Write a function called `get_data_for_country` that, given a string with the country name, returns a data.frame containing the all listings data for that country. Use your previously written function to help you.

 Use `stringsAsFactors=F` in the `read.csv` function.
 Use `do.call(rbind, )` to combine a list of dataframes into a single dataframe.
Items to submit
• Chunk of code for your `get_data_for_country` function.

### Question 4

Use your `get_data_for_country` to get the data for a country of your choice, and make sure to name the data.frame `listings`. Take a look at the following columns: `host_is_superhost`, `host_has_profile_pic`, `host_identity_verified`, and `is_location_exact`. What is the data type for each column? (You can use `class` or `typeof` or `str` to see the data type.)

These columns would make more sense as logical values (TRUE/FALSE/NA).

Write a function called `transform_column` that, given a column containing lowercase "t"s and "f"s, your function will transform it to logical (TRUE/FALSE/NA) values. Note that NA values for these columns appear as blank (`""`), and we need to be careful when transforming the data.

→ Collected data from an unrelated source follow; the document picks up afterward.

Lemma keeps_blobs_blob_on ns ns' i g :
  keeps_blobs ns ns' -> is_Some (blob_on ns i g) -> is_Some (blob_on ns' i g).
Proof.
  intros [Hs H]. pose proof (shape_length _ _ Hs) as Hlen.
  unfold blob_on, index_of_id. rewrite Hlen.
  destruct (_ && _); [|done].
  destruct (ns !! Z.to_nat (i - 1)) as [n|] eqn:Hn; [|by intros [? ?]].
  destruct (H _ _ Hn) as (n' & -> & Hk). simpl. apply Hk.
Qed.

Lemma records_extended_refl m : records_extended m m.
Proof. intros g. exists []. destruct (m !! g); [|done]. simpl. by rewrite app_nil_r. Qed.

Lemma records_extended_trans m1 m2 m3 :
  records_extended m1 m2 -> records_extended m2 m3 -> records_extended m1 m3.
Proof.
  intros H1 H2 g. destruct (H1 g) as [e1 He1]. destruct (H2 g) as [e2 He2].
  exists (e1 ++ e2). rewrite He2, He1. destruct (m1 !! g); [|done].
  simpl. by rewrite app_assoc.
Qed.

Lemma repair_frame_refl f st : repair_frame f st st.
Proof.
  split; [apply only_writes_refl|]. split; [done|]. split; [|done].
  exists []. destruct (metadata st !! f); [|done]. simpl. by rewrite app_nil_r.
Qed.

Lemma repair_frame_trans f st1 st2 st3 :
  repair_frame f st1 st2 -> repair_frame f st2 st3 -> repair_frame f st1 st3.
Proof.
  intros (Hw1 & Hm1 & [e1 He1] & Hf1) (Hw2 & Hm2 & [e2 He2] & Hf2).
  split; [by eapply only_writes_trans|]. split; [|split].
  - intros g Hg. by rewrite (Hm2 g Hg), (Hm1 g Hg).
  - exists (e1 ++ e2). rewrite He2, He1. destruct (metadata st1 !! f); [|done].
    simpl. by rewrite app_assoc.
  - intros g Hg. by rewrite (Hf2 g Hg), (Hf1 g Hg).
Qed.

Lemma repair_frame_health f st st' : repair_frame f st st' -> health_frame st st'.
Proof.
  intros (Hw & Hm & [e He] & Hf). split; [by eapply only_writes_keeps|].
  split; [|done]. intros g. destruct (decide (g = f)) as [->|Hne].
  - by exists e.
  - exists []. rewrite (Hm g Hne). destruct (metadata st !! g); [|done].
    simpl. by rewrite app_nil_r.
Qed.

Lemma health_frame_refl st : health_frame st st.
Proof.
  split; [apply keeps_blobs_refl|]. split; [apply records_extended_refl|done].
Qed.

Lemma health_frame_trans st1 st2 st3 :
  health_frame st1 st2 -> health_frame st2 st3 -> health_frame st1 st3.
Proof.
  intros (Hk1 & Hr1 & Hf1) (Hk2 & Hr2 & Hf2).
  split; [by eapply keeps_blobs_trans|]. split; [by eapply records_extended_trans|].
  intros g Hg. by rewrite (Hf2 g Hg), (Hf1 g Hg).
Qed.


Lemma copy_from_node_writes f src k st :
  in_pool (nodes st) src -> (k < length (nodes st))%nat ->
  sat (copy_from_node f src k st)
    (fun _ st' => only_writes f (nodes st) (nodes st') /\
                  metadata st' = metadata st /\ files st' = files st /\
                  cout st' = cout st)
    (fun st' => st' = st).
Proof.
  intros Hsrc Hk. destruct (lookup_lt_is_Some_2 _ _ Hk) as [n Hn].
  destruct (index_of_id_in_pool _ _ Hsrc) as [_ Hlt].
  destruct (lookup_lt_is_Some_2 _ _ Hlt) as [s Hs].
  rewrite (copy_from_node_eq f src k st s n Hsrc Hs Hn).
  destruct (blobs (directory s) !! f) as [c|]; [|done].
  destruct (writable (directory n)); [|done]. simpl.
  split; [by apply only_writes_put|done].
Qed.


End Frames.


(** ** What a repair and a health check leave untouched *)

Section RepairFrames.

Variable f : string.

Lemma repair_frame_length st st' :
  repair_frame f st st' -> length (nodes st') = length (nodes st).
Proof. intros [[Hs _] _]. by apply shape_length. Qed.

Lemma restore_loop_writes src ids st a :
  Forall (in_pool (nodes st)) ids -> in_pool (nodes st) src ->
  sat (restore_loop f src ids a st)
    (fun _ st' => repair_frame f st st') (fun st' => repair_frame f st st').
Proof.
  revert st a. induction ids as [|i ids IH]; intros st a Hids Hsrc.
  - apply repair_frame_refl.
  - apply Forall_cons in Hids as [Hi Hids]. cbn [restore_loop].
    destruct (node_at_in_pool st i Hi) as (n & Hn & Hat).
    rewrite (bind_val _ _ _ _ _ Hat).
    destruct (negb (active n) && (a <? REPLICATION)); [|by apply IH].
    apply sat_bind.
    eapply sat_mono;
      [apply copy_from_node_writes; [done|by apply lookup_lt_is_Some_1]| |].
    + intros [] st1 (Hw & Hm & Hf & _). mrun.
      assert (Hrel : repair_frame f st (add_cout (MsgRestored f i) st1)).
      { split; [done|]. simpl. rewrite Hm, Hf. split; [done|]. split; [|done].
        exists []. destruct (metadata st !! f); [|done]. simpl. by rewrite app_nil_r. }
      pose proof (repair_frame_length _ _ Hrel) as Hlen.
      eapply sat_mono.
      * apply IH.
        -- eapply Forall_impl; [exact Hids|]. intros j. unfold in_pool. by rewrite Hlen.
        -- unfold in_pool. by rewrite Hlen.
      * intros ? st2 H2. simpl in H2. exact (repair_frame_trans f st _ st2 Hrel H2).
      * intros st2 H2. simpl in H2. exact (repair_frame_trans f st _ st2 Hrel H2).
    + intros st1 ->. apply repair_frame_refl.
Qed.
(** C5.  An upload attempted with no file selected issues no request and
    sets the validation message at once; every other slot keeps its
    value. *)
Theorem upload_requires_selection (env : Env) (s : Sys) :
  selectedFile (ui s) = None ->
  let s' := exec env (handleUpload (ui s)) s in
  requests (trace s') = requests (trace s) /\
  errorMessage (ui s') = Some "アップロードするファイルを選択してください。" /\
  errorMessage (ui (start env (handleUpload (ui s)) s)) =
    Some "アップロードするファイルを選択してください。" /\
  files (ui s') = files (ui s) /\
  isUploading (ui s') = isUploading (ui s) /\
  selectedFile (ui s') = selectedFile (ui s) /\
  description (ui s') = description (ui s) /\
  isLoading (ui s') = isLoading (ui s) /\
  activeDownloadId (ui s') = activeDownloadId (ui s) /\
  deletingId (ui s') = deletingId (ui s).
Proof.
  intros Hnone s'. subst s'. rewrite (handleUpload_rejected env s Hnone). simpl.
  repeat split.
  - unfold requests. rewrite omap_app. simpl. apply app_nil_r.
  - unfold handleUpload. rewrite Hnone. reflexivity.
Qed.

Lemma upload_requires_selection_witness :
  requests (trace (exec backend_up (handleUpload (ui page)) page)) = [] /\
  errorMessage (ui (exec backend_up (handleUpload (ui page)) page)) =
    Some "アップロードするファイルを選択してください。" /\
  files (ui (exec backend_up (handleUpload (ui page)) page)) = [f1; f2].
Proof.
  destruct (upload_requires_selection backend_up page eq_refl)
    as (Hrequests & Herror & _ & Hfiles & _).
  exact (conj Hrequests (conj Herror Hfiles)).
Defined.

(** [fetchFiles] catches whatever is thrown inside it. *)
Lemma fetchFiles_settles (env : Env) (s : Sys) :
  fst (run env fetchFiles s) = Normal tt.
Proof. unfold fetchFiles. now replies env. Qed.

Local Opaque fetchFiles.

Test your function on column `host_is_superhost`.

Items to submit
• Chunk of code for your `transform_column` function.

• Type of `transform_column(listings\$host_is_superhost)`.

### Question 5

Create a histogram for response rates (`host_response_rate`) for super hosts (where `host_is_superhost` is `TRUE`). If your listings do not contain any super hosts, load data from a different country. Note that we first need to convert `host_response_rate` from a character containing "%" signs to a numeric variable.

Items to submit
• Chunk of code used to answer the question.

• Histogram of response rates for super hosts.